Все еще ярко-голубые глаза Тони встретились с черными глазами Розалинды и застыли в долгом пронзительном взгляде, которым сказано было все. И Роз поняла.
– Да, – проговорила она наконец, – видимо, действительно настало время...
Внешне без видимой цели она начала потихоньку протискиваться сквозь толпу, то и дело останавливаясь, чтобы поболтать то со своей теткой Корделией и ее мужем, то со своими кузинами и их мужьями, то с людьми, которых не видела много лет, неизменно держа в поле зрения мать, пока, подойдя поближе, не заметила, что Тони уже держит ее на приколе. Роз только сейчас заметила, как сильно потускнело как бы изнутри излучаемое яркое сияние ее матери. Кожа ее обрела пергаментный оттенок, на скулах появился лихорадочный румянец, но не от возбуждения и не от искусно наложенных румян. Сами скулы скорее напоминали острые каменные выступы. В руке она держала длинный мундштук из слоновой кости, была невероятно шикарной в светлом чесучовом костюме, состоявшем из укороченного жакета, широкие лацканы которого были подбиты норкой под цвет игристого шампанского, элегантной прямой юбки и небольшого, точно подобранного по цвету, норкового же, лихо сдвинутого набекрень берета.
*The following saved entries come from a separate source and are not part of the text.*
(** * OxideKit VS Code extension: language-server client lifecycle and
      binary discovery

    A shallow embedding of [src/extension.ts]: the module-level variables
    [client] and [devServerTerminal] become a [Store], the host (settings,
    workspace folders, file system, [PATH] lookup, platform) becomes a
    read-only [Env], and every call the extension makes to a collaborator is
    recorded, in program order, as an [Event].  Asynchronous functions are
    modelled sequentially: each [await] completes before the next statement
    runs, which is how the single-threaded event loop orders one invocation. *)

From stdpp Require Import base strings list gmap.
From Stdlib Require Import Ascii String.

Local Open Scope string_scope.
Local Open Scope list_scope.

(** ** JavaScript strings

    Strings are sequences of code units below 256.  [trim] removes the
    ECMAScript white space and line terminators of that range from both ends;
    [first_line] is [s.split('\n')[0]]. *)

Module JsString.

Definition is_white_space (c : ascii) : bool :=
  let n := nat_of_ascii c in
  (n =? 9)%nat || (n =? 10)%nat || (n =? 11)%nat || (n =? 12)%nat
  || (n =? 13)%nat || (n =? 32)%nat || (n =? 160)%nat.

Fixpoint trim_start (s : string) : string :=
  match s with
  | String c rest => if is_white_space c then trim_start rest else s
  | EmptyString => EmptyString
  end.

(** [trim_end] keeps a character when it is not white space or when
    something that is kept follows it. *)
Fixpoint trim_end (s : string) : string :=
  match s with
  | String c rest =>
      match trim_end rest with
      | EmptyString => if is_white_space c then EmptyString else String c EmptyString
      | kept => String c kept
      end
  | EmptyString => EmptyString
  end.

Definition trim (s : string) : string := trim_end (trim_start s).

Definition LF : ascii := "010"%char.
Definition CR : ascii := "013"%char.

Fixpoint first_line (s : string) : string :=
  match s with
  | String c rest => if Ascii.eqb c LF then EmptyString else String c (first_line rest)
  | EmptyString => EmptyString
  end.

(** Truthiness of a value of type [string | undefined]: the non-empty
    string it holds, if any. *)
Definition truthy (v : option string) : option string :=
  match v with
  | Some EmptyString => None
  | Some s => Some s
  | None => None
  end.

End JsString.

(** ** The host environment *)

Inductive TransportKind := stdio | ipc | pipe | socket.

Record Executable := {
  command : string;
  transport : TransportKind;
  options_env : option (gmap string string)
}.

Record ServerOptions := {
  run : Executable;
  debug : Executable
}.

Record DocumentFilter := {
  scheme : string;
  language : option string;
  pattern : option string
}.

Record LanguageClientOptions := {
  documentSelector : list DocumentFilter;
  synchronize_fileEvents : string;
  outputChannel : string
}.

(** The states of the spec's [ConnectionHandle]. *)
Inductive ConnectionState := Absent | Starting | Running | Stopping.

Record LanguageClient := {
  lc_id : string;
  lc_name : string;
  lc_serverOptions : ServerOptions;
  lc_clientOptions : LanguageClientOptions;
  lc_state : ConnectionState
}.

Record Terminal := { term_name : string }.

Inductive Disposable :=
| DisposeClient
| DisposeCommand (name : string).

(** What the extension reads from its host and never writes. *)
Record Env := {
  lsp_path : option string;               (* config.get<string>('lsp.path') *)
  workspaceFolders : option (list string);(* fsPath of each folder, or undefined *)
  extensionPath : string;                 (* context.extensionPath *)
  platform : string;                      (* process.platform *)
  process_env : gmap string string;       (* process.env *)
  path_join : list string -> string;      (* path.join *)
  fs_stat : string -> bool;               (* does workspace.fs.stat resolve? *)
  execSync : string -> option string;     (* stdout, or None when it throws *)
  debug_mode : bool;                      (* is the extension host debugging? *)
  peer_launches : Executable -> bool      (* can the binary be spawned? *)
}.

(** The two module-level variables and the context's subscriptions. *)
Record Store := {
  client : option LanguageClient;
  devServerTerminal : option Terminal;
  subscriptions : list Disposable
}.

Inductive Event :=
| ConsoleLog (msg : string)
| FsStat (path : string)
| ExecSyncCall (cmd : string)
| ShowWarningMessage (msg : string)
| ShowInformationMessage (msg : string)
| ShowErrorMessage (msg : string)
| CreateFileSystemWatcher (glob : string)
| CreateOutputChannel (name : string)
| NewLanguageClient (id name : string) (opts : ServerOptions)
| ClientStart
| ClientStop
| SpawnProcess (exe : Executable)
| ShutdownProcess
| RegisterCommand (name : string)
| RegisterTreeDataProvider (view : string)
| CreateTerminal (name : string)
| TerminalShow
| TerminalSendText (text : string)
| TerminalDispose.

Inductive Exn :=
| FileNotFound (path : string)
| ExecFailed (cmd : string)
| TypeError (msg : string).

(** ** Computations: a store, a trace of events, and exceptions *)

Inductive Outcome (A : Type) :=
| Returned (a : A)
| Thrown (e : Exn).
Arguments Returned {A} a.
Arguments Thrown {A} e.

Definition M (A : Type) : Type := Store -> Outcome A * Store * list Event.

Definition exec {A} (m : M A) (s : Store) : Outcome A * Store * list Event := m s.

#[global] Instance M_ret : MRet M := fun A a s => (Returned a, s, []).

#[global] Instance M_bind : MBind M := fun A B k m s =>
  match m s with
  | (Returned a, s1, ev1) =>
      match k a s1 with
      | (o, s2, ev2) => (o, s2, ev1 ++ ev2)
      end
  | (Thrown e, s1, ev1) => (Thrown e, s1, ev1)
  end.

Definition emit (e : Event) : M unit := fun s => (Returned tt, s, [e]).
Definition get_client : M (option LanguageClient) := fun s => (Returned (client s), s, []).
Definition get_devServerTerminal : M (option Terminal) := fun s =>
  (Returned (devServerTerminal s), s, []).

(** [try { body } catch { handler }] *)
Definition try_catch {A} (body : M A) (handler : Exn -> M A) : M A := fun s =>
  match body s with
  | (Thrown e, s1, ev1) =>
      match handler e s1 with
      | (o, s2, ev2) => (o, s2, ev1 ++ ev2)
      end
  | r => r
  end.

(** A loop body either falls through or executes [return v]. *)
Inductive Flow :=
| Continue
| Return (v : string).

(** ** Binary discovery and client start-up (lines 59-166) *)

Section Extension.

Variable env : Env.

(** [await vscode.workspace.fs.stat(vscode.Uri.file(p))]: resolves, or
    rejects when there is nothing at [p]. *)
Definition stat (p : string) : M unit := fun s =>
  if fs_stat env p
  then (Returned tt, s, [FsStat p])
  else (Thrown (FileNotFound p), s, [FsStat p]).

(** [execSync(cmd, { encoding: 'utf-8' })]: the standard output, or an
    exception (a non-zero exit status among others). *)
Definition execSyncM (cmd : string) : M string := fun s =>
  match execSync env cmd with
  | Some out => (Returned out, s, [ExecSyncCall cmd])
  | None => (Thrown (ExecFailed cmd), s, [ExecSyncCall cmd])
  end.

Definition localPaths (folder : string) : list string :=
  [ path_join env [folder; "target"; "release"; "oxide-lsp"];
    path_join env [folder; "target"; "debug"; "oxide-lsp"] ].

(** [for (const localPath of localPaths) { try { stat; return } catch {} }] *)
Fixpoint forLocalPaths (paths : list string) : M Flow :=
  match paths with
  | [] => mret Continue
  | localPath :: rest =>
      r ← try_catch (stat localPath;; mret (Return localPath))
                    (fun _ => mret Continue);
      match r with
      | Return v => mret (Return v)
      | Continue => forLocalPaths rest
      end
  end.

(** [for (const folder of workspaceFolders) { ... }] *)
Fixpoint forFolders (folders : list string) : M Flow :=
  match folders with
  | [] => mret Continue
  | folder :: rest =>
      r ← forLocalPaths (localPaths folder);
      match r with
      | Return v => mret (Return v)
      | Continue => forFolders rest
      end
  end.

Definition bundledPath : string :=
  path_join env [extensionPath env; "bin"; "oxide-lsp"].

Definition whichCommand : string :=
  if String.eqb (platform env) "win32" then "where" else "which".

Definition findOxideLsp : M (option string) :=
  r ← match workspaceFolders env with
      | Some folders => forFolders folders
      | None => mret Continue
      end;
  match r with
  | Return v => mret (Some v)
  | Continue =>
      r ← try_catch (stat bundledPath;; mret (Return bundledPath))
                    (fun _ => mret Continue);
      match r with
      | Return v => mret (Some v)
      | Continue =>
          r ← try_catch
                (result ← execSyncM (whichCommand ++ " oxide-lsp");
                 mret (Return (JsString.first_line (JsString.trim result))))
                (fun _ => mret Continue);
          match r with
          | Return v => mret (Some v)
          | Continue => mret None
          end
      end
  end.
(** A run of [getPath] with enough fuel: its result, and the scores it
    leaves on the start and on the target. *)
Lemma getPath_final s t startPoint targetPoint fuel :
  getMazeUnit maze s.1 s.2 = Some startPoint →
  getMazeUnit maze t.1 t.2 = Some targetPoint →
  (cell_count maze ≤ fuel)%nat →
  ∃ σ' r, getPath fuel count σ maze startPoint targetPoint
          = Some (S (S count), σ', loc_at maze <$> r)
    ∧ frame (wm_key count) (wm_key (S count)) σ σ'
    ∧ Abs.outcome G s t r
    ∧ NoDup r
    ∧ (∀ q, q ∈ r → Abs.ingrid G q)
    ∧ Abs.ingrid G s ∧ Abs.ingrid G t
    ∧ loc_at maze s = startPoint ∧ loc_at maze t = targetPoint
    ∧ MazeUnit.props (σ' startPoint) !! wm_key count = Some (Fin 0)
    ∧ MazeUnit.props (σ' startPoint) !! wm_key (S count)
      = Some (Fin (unitSize * Abs.manh s t))
    ∧ (r ≠ [] →
       MazeUnit.props (σ' targetPoint) !! wm_key count
         = Some (Fin (unitSize * (Z.of_nat (length r) - 1)))
       ∧ MazeUnit.props (σ' targetPoint) !! wm_key (S count)
         = Some (Fin (unitSize * (Z.of_nat (length r) - 1)))).
Proof.
  intros Hsp Htp Hfuel.
  destruct (getPath_run _ _ _ _ Hwf s t _ _ fuel Hsp Htp Hfuel)
    as (σ' & r & Hrun & Hfr & Hout & Hin & Hs & Ht & Habs & Hls & Hlt).
  pose proof (wf_grid_ok _ _ _ _ Hwf) as Hok.
  pose proof (ok_unit _ _ _ Hok) as Hu. simpl in Hu.
  exists σ', r. split; [done|]. split; [done|]. split; [done|].
  pose proof Hrun as Hsearch. rewrite <- Hls, <- Hlt in Hsearch.
  unfold getPath in Hsearch. simpl in Hsearch.
  match type of Hsearch with
  | (?x ≫= _) = _ => destruct x as [[σ1 p1]|] eqn:Hs1; [|done]
  end.
  simpl in Hsearch. injection Hsearch as -> ->.
  apply (search_final G maze σ _ _ s t Hu Hs Ht) with (a := Abs.init G s t) in Hs1
    as (c' & a' & Hsim & I & <- & Hcase).
  2:{ apply sim_init; [done| |done|done].
      intros p n Hp Hn. by apply (wf_fresh _ _ _ _ Hwf). }
  2:{ by apply scoped_init. }
  2:{ by apply inv_init. }
  assert (NoDup r ∧ (r ≠ [] → Abs.g a' !! t = Some (unitSize * (Z.of_nat (length r) - 1))))
    as [Hnd Hgt].
  { destruct Hcase as [Hnil|(r' & Hopen & Hch & Heq)].
    - apply fmap_nil_inv in Hnil as ->. split; [constructor|done].
    - destruct (Abs.inv_reach _ _ _ _ _ I t (or_introl Hopen)) as (k & Hw & Hg).
      destruct (inv_chain G s t Hu None a' k t I (or_introl Hopen) Hg)
        as (l & Hl & _ & Hlen & _).
      destruct (inv_chain_NoDup G s t Hu Hs None a' k t l I (or_introl Hopen) Hg Hl)
        as [Hnd Hlin].
      rewrite (chain_inj _ _ _ _ Hch Hl) in Heq.
      apply (fmap_loc_at_inj G σ maze) in Heq; [|done..]. subst r.
      split; [done|]. intros _. rewrite Hg, Hlen. simpl. do 2 f_equal. lia. }
  split; [done|]. split; [done|]. split; [done|]. split; [done|].
  split; [done|]. split; [done|].
  pose proof (sim_g _ _ _ _ _ _ _ Hsim) as Hg. pose proof (sim_f _ _ _ _ _ _ _ Hsim) as Hf.
  unfold MyWeakMap_get in Hg, Hf. simpl in Hg, Hf.
  split_and!.
  - rewrite <- Hls, (Hg s Hs), (Abs.inv_start_g _ _ _ _ _ I). done.
  - rewrite <- Hls, (Hf s Hs), (Abs.inv_f _ _ _ _ _ I s 0 (Abs.inv_start_g _ _ _ _ _ I)).
    rewrite cost_manh by (simpl; lia). simpl. done.
  - intros Hne. specialize (Hgt Hne). rewrite <- Hlt, (Hg t Ht), (Hf t Ht), Hgt.
    rewrite (Abs.inv_f _ _ _ _ _ I t _ Hgt), cost_manh, manh_refl by (simpl; lia).
    simpl. split; [done|]. do 2 f_equal. lia.
Qed.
Но никакой искусный покрой костюма не мог скрыть от прозревших глаз Роз, что ее мать была не изысканно стройной, а болезненно худой. Хотя, как всегда, на лице ее играла яркая улыбка, и тирады, которыми она обменивалась со своими слушателями, если судить по их смеху, были, как всегда, блестящими; к тому же она много пила шампанского, но Роз знала эту манеру матери умело скрывать свои эмоции за плотной завесой юмора и посылать на сцену актера-комика, всегда готового развлекать публику.
Выбрав место, где скользящие по лицам гостей глаза матери обязательно должны были остановиться на ней, она поймала их взгляд и заставила их расшириться от удивления. Глаза нервно забегали по сторонам. Как она и предполагала, вскоре взгляд матери снова вернулся к ней. На этот раз, уловив в нем немой вопрос, начертанный поверх (в чем она не сомневалась) робкой надежды, Роз молча просигналила ей взглядом, и мать мгновенно прочла этот сигнал. С этой минуты между ними установилось полное взаимопонимание, чего никогда раньше не бывало.